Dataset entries
(** X3 at [test_five_elements] of mergesort.py: five elements, depth 4. *)
Lemma mergesort_five_elements_depth :
  exists r, Mergesort.mergesort Z.leb 4 [4; 1; 2; 5; 3] = Return r
            /\ Permutation [4; 1; 2; 5; 3] r
            /\ Mergesort.sorted Z.leb r.
Proof.
  apply (@MergesortMore.mergesort_logarithmic_depth Z Z.leb Zleb_total 3 4).
  - discriminate.
  - simpl. lia.
  - lia.
Defined.

(** X1 at four points sorted by their second coordinate. *)
Lemma mergesort_points_by_y :
  exists r,
    Mergesort.mergesort ClosestPoints.leb_y 4 [(5, 2); (6, 1); (0, 2); (1, 1)]
    = Return r
    /\ forall k,
         filter (Mergesort.same_key ClosestPoints.leb_y k) r
         = filter (Mergesort.same_key ClosestPoints.leb_y k)
                  [(5, 2); (6, 1); (0, 2); (1, 1)].
Proof.
  apply (@MergesortMore.mergesort_is_stable _ ClosestPoints.leb_y
           ClosestPointsProofs.leb_y_total ClosestPointsProofs.leb_y_trans 4).
  - discriminate.
  - simpl. lia.
Defined.

(** X2 at [test_five_elements] of mergesort.py. *)
Lemma mergesort_twice :
  (Mergesort.sorted Z.leb [4; 1; 2; 5; 3] ->
   Mergesort.mergesort Z.leb 5 [4; 1; 2; 5; 3] = Return [4; 1; 2; 5; 3])
  /\ exists r, Mergesort.mergesort Z.leb 5 [4; 1; 2; 5; 3] = Return r
               /\ Mergesort.mergesort Z.leb 5 r = Return r.
Proof.
  apply (@MergesortMore.mergesort_idempotent Z Z.leb Zleb_total Zleb_trans 5).
  - discriminate.
  - simpl. lia.
Defined.

(** X5 at two operands of eleven bits, at depth 8. *)
Lemma karatsuba_eleven_bits :
  Karatsuba.karatsuba 8 1999 2001 = Return (1999 * 2001).
Proof.
  apply (@KaratsubaMore.karatsuba_logarithmic_depth 3 8 1999 2001);
    [simpl; lia | simpl; lia | lia].
Defined.

(** X6 at [test_5] of karatsuba.py. *)
Lemma split_int_bits_at_five :
  exists a b,
    Karatsuba._split_int 369 5 = Return (a, b)
    /\ (forall i, 0 <= i -> Z.testbit b i = (i <? 5) && Z.testbit 369 i)
    /\ (forall i, 0 <= i -> Z.testbit a i = Z.testbit 369 (i + 5))
    /\ (0 <= 369 -> Karatsuba.bit_length 369 <= 5 -> a = 0 /\ b = 369).
Proof.
  apply (@KaratsubaMore.split_int_bits 369 5). lia.
Defined.

(** X9 at [test_four_elements] of closestpoints.py. *)
Lemma _closest_pair_four_elements :
  exists pq ys,
    ClosestPoints._closest_pair 3 [(-4, 76); (37, -15); (59, -4); (94, 88)]
    = Return (pq, ys)
    /\ Permutation [(-4, 76); (37, -15); (59, -4); (94, 88)] ys
    /\ ClosestPoints.y_sorted ys.
Proof.
  apply (@ClosestPointsMore._closest_pair_sorts_by_y 2 3); simpl; lia.
Defined.

(** X10 at the nine points of C1, where the pair returned is not the
    closest. *)
Lemma closest_pair_nine_points :
  exists p q,
    ClosestPoints.closest_pair 5 ClosestPoints.far_apart_in_strip
    = Return (Some (p, q))
    /\ ClosestPoints.two_of ClosestPoints.far_apart_in_strip p q
    /\ ClosestPoints.dist_leb
         (ClosestPoints.brute_force ClosestPoints.far_apart_in_strip)
         (ClosestPoints.Finite (ClosestPoints.distance p q)) = true.
Proof.
  apply (@ClosestPointsMore.closest_pair_returns_two_of_the_points 4 5);
    simpl; lia.
Defined.
(** * Verification of the PredictKube and GCP storage scalers (pkg/scalers)

    Shallow embedding of [predictkube_scaler.go] and [gcp_storage_scaler.go].

    Modelling conventions:
    - Go [error] values are [GoError]; a Go [(T, error)] pair whose two
      components are both meaningful is a Rocq pair [T * option GoError];
      a function returning [(nil, err)] or [(v, nil)] is a [result].
    - [time.Duration] is an int64 count of nanoseconds, here a [Z].
    - Prometheus sample values and observation values are [float64]; they
      are modelled as exact rationals [Q] (every finite float64 is one);
      NaN and infinities are outside the model.  The Go conversion
      [int64(f)] truncates toward zero: [Qtrunc].
    - Calls into other packages (Prometheus API, gRPC engine, storage
      iterator, validators, duration parser) are inputs of the model:
      either fields of an environment record or [Variable]s of a Section. *)

From Stdlib Require Import String Ascii ZArith QArith List Lia.
From stdpp Require Import base gmap strings.
Import ListNotations.
Open Scope string_scope.

(* ------------------------------------------------------------------ *)
(** ** Errors and results *)

Inductive GoError :=
| ErrString (msg : string).

Definition Error (e : GoError) : string :=
  match e with ErrString m => m end.

Inductive result (A : Type) :=
| Ok (a : A)
| Err (e : GoError).
Arguments Ok {A} a.
Arguments Err {A} e.
Lemma accepted_declaration_prints_two_lines_witness :
  print 0 (DeclarationNode "int" "n" (Some (NumberNode 7)))
  = ("Declaration: int "
     ++ value (Parser.lookahead 1 (Parser.new (Lexer.new "int n=007;"))) ++ endl)
    ++ ("  Number: "
        ++ string_of_int
             (decimal 0 (value (Parser.lookahead 3 (Parser.new (Lexer.new "int n=007;")))))
        ++ endl).
Proof.
  apply (accepted_declaration_prints_two_lines (Parser.new (Lexer.new "int n=007;"))
           EmptyString).
  vm_compute. reflexivity.
Defined.
(** * StreamHive: transcoding pipeline and playback resolver

    A shallow embedding of the Go code of the transcoder worker
    ([Transcoder.Handle], [buildMaster]) and of the playback handler
    ([GetMaster], [GetVariant], [GetSegment], [GetThumbnail],
    [extractBlobPath]), with the properties of the design document stated
    and settled against it.

    Go strings are byte sequences: they are modelled by [string], whose
    characters are the 8-bit [ascii].  Go maps are [gmap]s.  External
    collaborators (database, object store, HTTP upstream, encoder, message
    broker, local file system) are oracles of a world record, and every call
    to one of them is recorded in a trace of effects. *)

From Stdlib Require Import ZArith String Ascii List Bool Lia DecimalString.
From stdpp Require Import base option list gmap strings.

Open Scope string_scope.

(** ** The part of Go's standard library the code relies on *)

Module GoStrings.

(** The line feed, written ["\n"] in the Go sources. *)
Definition nl : string := String (ascii_of_nat 10) "".

(** [s[n:]] *)
Fixpoint drop (n : nat) (s : string) : string :=
  match n, s with
  | 0, _ => s
  | S _, "" => ""
  | S k, String _ s' => drop k s'
  end.

(** [s[:n]] *)
Definition take (n : nat) (s : string) : string := substring 0 n s.

(** [strings.HasPrefix(s, prefix)] *)
Definition HasPrefix (s pre : string) : bool := String.prefix pre s.

(** [strings.TrimPrefix(s, prefix)]: [s] without the leading [prefix],
    [s] itself when it does not start with it. *)
Definition TrimPrefix (s pre : string) : string :=
  if HasPrefix s pre then drop (String.length pre) s else s.
(* ===== verification/Prelude.v ===== *)
(** * The AgentRT unified protocol layer: prelude and overview

    The library lets an agent runtime speak several protocols: the Model Context
    Protocol (MCP, as client and as server) and Agent-to-Agent (A2A), both
    carried as JSON-RPC.  A message of any protocol is a [unified_message_t].  A
    protocol stack keeps one adapter, a table of callbacks, per protocol and
    forwards messages to it.  A registry holds what is known of the protocols,
    the catalog fills it at start-up, and transforms turn a message of one
    protocol into one of another.  The MCP and A2A code implements the adapters
    and can also be called directly.

    ** The parts and their files (all paths under src/)

    - Unified: common/src/unified_protocol.c (messages, JSON, text helpers),
      common/src/unified_decode.c.
    - Stack: the rest of common/src/unified_protocol.c (stacks),
      src/protocol_toplevel_impl.c (single adapters), the manager of
      common/src/protocols_impl.c.  [NeedsContext] is what an adapter that
      rejects a null context promises to a stack.
    - Framework: the static state and the HTTP adapter of
      common/src/protocols_impl.c.  ProtoHttp: common/src/proto_http.c.
    - Registry: core/registry/src/protocol_registry.c.  Catalog: catalog/,
      standards/src/protocol_std_providers.c, src/airy_protocol_interface.c.
    - Detect: core/router/src/protocol_detect.c.  Transform:
      core/transformers/ and catalog/src/protocol_catalog_transforms.c.
    - The MCP client, standards/mcp/src/: McpFrame (mcp_client_frame.c,
      mcp_client_stdio.c), McpHttp (mcp_client_http.c), McpClient
      (mcp_client_rpc.c, mcp_client_tool.c), McpLife (mcp_client.c and the
      argument vector of mcp_client_stdio.c).
    - The MCP server, standards/mcp/src/: McpContext (mcp_v1_adapter.c),
      McpServer (mcp_v1_adapter_tool.c, _resource, _prompt, _route, _sampling,
      _stream), McpTransport (mcp_transport.c), McpCb (mcp_v1_adapter_cb.c, the
      adapter).  McpSession and McpPeers have no code of their own: the calls a
      server can get in its life, and a client and a server on one pipe.
    - A2A, standards/a2a/src/: A2aCore (a2a_v03_adapter.c,
      a2a_v03_adapter_agent.c, _internal.h), A2aTask (_task.c, _msg.c), A2aAuth
      and Sha256 (_auth.c), A2aRoute (_route.c), A2aCb (_cb.c, the adapter).
    - Adapters: the A2A and MCP adapters in a stack.
    - Memory: StackMem, RegistryMem, A2aMem, McpMem, ServerMem, TransportMem,
      ClientMem and UnifiedMem run the code of Stack, Registry, A2aCore, A2aTask,
      A2aRoute, McpContext, of the MCP server's requests (McpServer, McpCb), of
      McpTransport, of the MCP client and of the codec of Unified that allocates
      and releases over the heap of Heap; [erase] functions give back the values
      of the other files.  ServerLife has no code of its own: sessions of a
      server on the heap.  Types: the C types of an A2A context.
    - Prelude, CString, Snprintf, CDouble: byte strings and outcomes, the C
      library functions the code calls, the accumulating [snprintf] idiom,
      IEEE floating point.  Env: the interfaces of the code that is not in the
      repository (error codes, [AIRY_STRNCPY_TERM], cJSON) as classes; EnvInst:
      an instance of each, on which the witnesses are evaluated.

    ** How code becomes definitions

    A structure is a record with one field per member, an enumeration an
    inductive type or its integer values where the code computes with them.  A
    C function keeps its name; its result is the return code, the updated
    state, and what it stores through its out parameters.  An array with a count
    is the list of the elements in use (with the capacity, where the code keeps
    one, and with the stale slots, where the code can see them).  Integers are
    [Z], wrapped explicitly ([u32], [u64]) where they can overflow.  [outcome]
    is [Done] or [Fault], undefined behaviour such as a read or a write outside
    an object or a call through a null pointer.  Callbacks and handlers are
    functions on a type [W], the state of the world; the ones of a server or an
    A2A context do not change that context.  The system answers system calls by
    scripts: lists of what [read], [write], [poll], [connect] and the clock
    return, so that theorems about all scripts are about every way the bytes can
    be cut up, interrupted or cut short.  A boolean [alloc], or a function from
    the number of an allocation, says which allocations succeed.  Buffers and
    contexts whose ownership matters have addresses.

    Heap models the allocator: a multiset of live blocks, and an oracle that
    says which requests are granted.  Releasing a block that is not live faults.
    [own x] is the multiset of blocks a structure owns, and [spec m X Q] says
    that [m], owning [X], does not fault, touches no other block, and ends with
    a result and blocks of which [Q] holds.  Every rule is for all oracles; what
    is claimed of the values is claimed when every request is granted
    ([grants]).  [follows] is the same for calls that wait for the peer as well.
    What callbacks allocate for themselves is part of the world; what the
    handlers of an MCP server allocate and hand over is a parameter ([Handlers])
    with its contract ([HandlersOk]), and handlers that copy their values are
    an instance ([handlers_ok]).

    ** Fuel and bounds

    [dec] has 20 digits, enough for 64 bits.  The buffer of the frame parser is
    doubled at most 64 times, more than from 4 KB to its limit.
    [rpc_wait] and [recv_http] get one turn per byte that is still to come, and
    one more; [rpc_terminates] shows that this is enough and that more changes
    nothing.  [poll_child] has the 20 polls of the code.  The JSON reader of
    EnvInst has one unit per character.

    ** What the theorems show

    - The wire: frames survive any way of cutting them up
      ([frame_stream_roundtrip], [transport_roundtrip]), buffers stay bounded
      ([frame_buffer_bounded]), a request sent by the client is what the
      server reads and the server's response is what the exchange returns
      ([mcp_exchange_end_to_end], [rpc_delivers]), exchanges end
      ([rpc_terminates]).
    - Tables: the registry and the agent table implement finite maps
      ([registry_refines_map], [agents_refine_map]), the stack's adapter list
      stays consistent ([stack_invariant]), tasks keep their identity
      ([tasks_keep_identity]), a server's arrays stay consistent and its tools
      stable whatever is called ([server_invariant]), activation respects
      dependencies ([registry_activate_spec]), an A2A context inhabits its C
      types ([a2a_context_typed]).
    - Requests: what a stack does on every branch of sending and receiving
      ([stack_send_spec], [stack_receive_spec]), A2A requests are atomic
      ([a2a_request_atomic]), MCP tool calls and routing ([tools_call_spec],
      [route_request_spec]), streaming ([tool_stream_chunks]).
    - Security: SHA-256 and HMAC against their references ([sha256_streaming],
      [hmac_sha256_spec]), lockout, tokens, signatures and array bounds of
      authentication ([auth_lockout], [token_lifecycle], [signature_spec],
      [auth_bounds]).
    - Encodings: unified messages ([unified_roundtrip]), dispatch of transforms and detection
      ([auto_transform_dispatch], [detect_envelope]).
    - Resources: a client connection closes each descriptor once and ends its
      child ([client_resources]), an HTTP post keeps its contract
      ([http_post_contract]).
    - Memory: over any sequence of calls and whatever requests are refused, an
      A2A context, an MCP context and an MCP client with its connection fault
      nowhere and leave the heap as it was, and do what the calls on values do
      ([a2a_memory_safe], [mcp_memory_safe], [client_memory_safe]); a request to
      the MCP server leaves its response, and the messages of a prompt
      ([server_request_memory]), and so a server's whole life leaves exactly
      those messages ([server_life_memory]); what a streaming call and a refused message
      leave ([streaming_leaves_lines], [dropped_responses]); what a stack
      leaves behind ([stack_memory_exact]).  Without a number: a transport of the
      server and the codec leave what they hand out ([transport_memory_safe],
      [unified_codec_memory]), where the MCP context leaks ([mcp_leaks]), and
      what a registration without its copies does later ([refused_name_faults]).
    - Composition: start-up makes all protocols discoverable
      ([builtins_startup]), the standard adapters do not work in a stack
      ([standard_adapters_refused]).
    - Where the code does something else than it means to, theorems without a
      number say what, next to the definitions they are about.

    ** Assumptions

    [AIRY_MEMCPY] within one buffer moves overlapping ranges correctly.  Outside
    the memory files, copies of strings whose result the code does not check are
    allocated, and structures are released when their owner goes.  The nodes
    cJSON builds are allocated.  A null pointer prints as (null), which C leaves
    undefined and glibc defines.  Threads do not interleave inside a call.

    ** Not modelled

    Logging and the error stack; name lookup, sockets and processes beyond their
    answers; the blocks of HTTP posts, which are lists; the Windows branches, which
    return errors; the table entries no function of the repository calls through
    a stack; tests, build files and documents. *)

From Stdlib Require Export ZArith Lia Ascii.
From Stdlib Require Import Strings.Byte.
From stdpp Require Export base option strings numbers sets tactics list_numbers list.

-- WHAT TO WORK ON --
An exact copy of the lines above, from the one containing "filter (Mergesort.same_key ClosestPoints.leb_y k) r" through the one containing "Z.testbit 369 i)", is the whole of the answer.

-- TASK RESPONSE --
         filter (Mergesort.same_key ClosestPoints.leb_y k) r
         = filter (Mergesort.same_key ClosestPoints.leb_y k)
                  [(5, 2); (6, 1); (0, 2); (1, 1)].
Proof.
  apply (@MergesortMore.mergesort_is_stable _ ClosestPoints.leb_y
           ClosestPointsProofs.leb_y_total ClosestPointsProofs.leb_y_trans 4).
  - discriminate.
  - simpl. lia.
Defined.

(** X2 at [test_five_elements] of mergesort.py. *)
Lemma mergesort_twice :
  (Mergesort.sorted Z.leb [4; 1; 2; 5; 3] ->
   Mergesort.mergesort Z.leb 5 [4; 1; 2; 5; 3] = Return [4; 1; 2; 5; 3])
  /\ exists r, Mergesort.mergesort Z.leb 5 [4; 1; 2; 5; 3] = Return r
               /\ Mergesort.mergesort Z.leb 5 r = Return r.
Proof.
  apply (@MergesortMore.mergesort_idempotent Z Z.leb Zleb_total Zleb_trans 5).
  - discriminate.
  - simpl. lia.
Defined.

(** X5 at two operands of eleven bits, at depth 8. *)
Lemma karatsuba_eleven_bits :
  Karatsuba.karatsuba 8 1999 2001 = Return (1999 * 2001).
Proof.
  apply (@KaratsubaMore.karatsuba_logarithmic_depth 3 8 1999 2001);
    [simpl; lia | simpl; lia | lia].
Defined.

(** X6 at [test_5] of karatsuba.py. *)
Lemma split_int_bits_at_five :
  exists a b,
    Karatsuba._split_int 369 5 = Return (a, b)
    /\ (forall i, 0 <= i -> Z.testbit b i = (i <? 5) && Z.testbit 369 i)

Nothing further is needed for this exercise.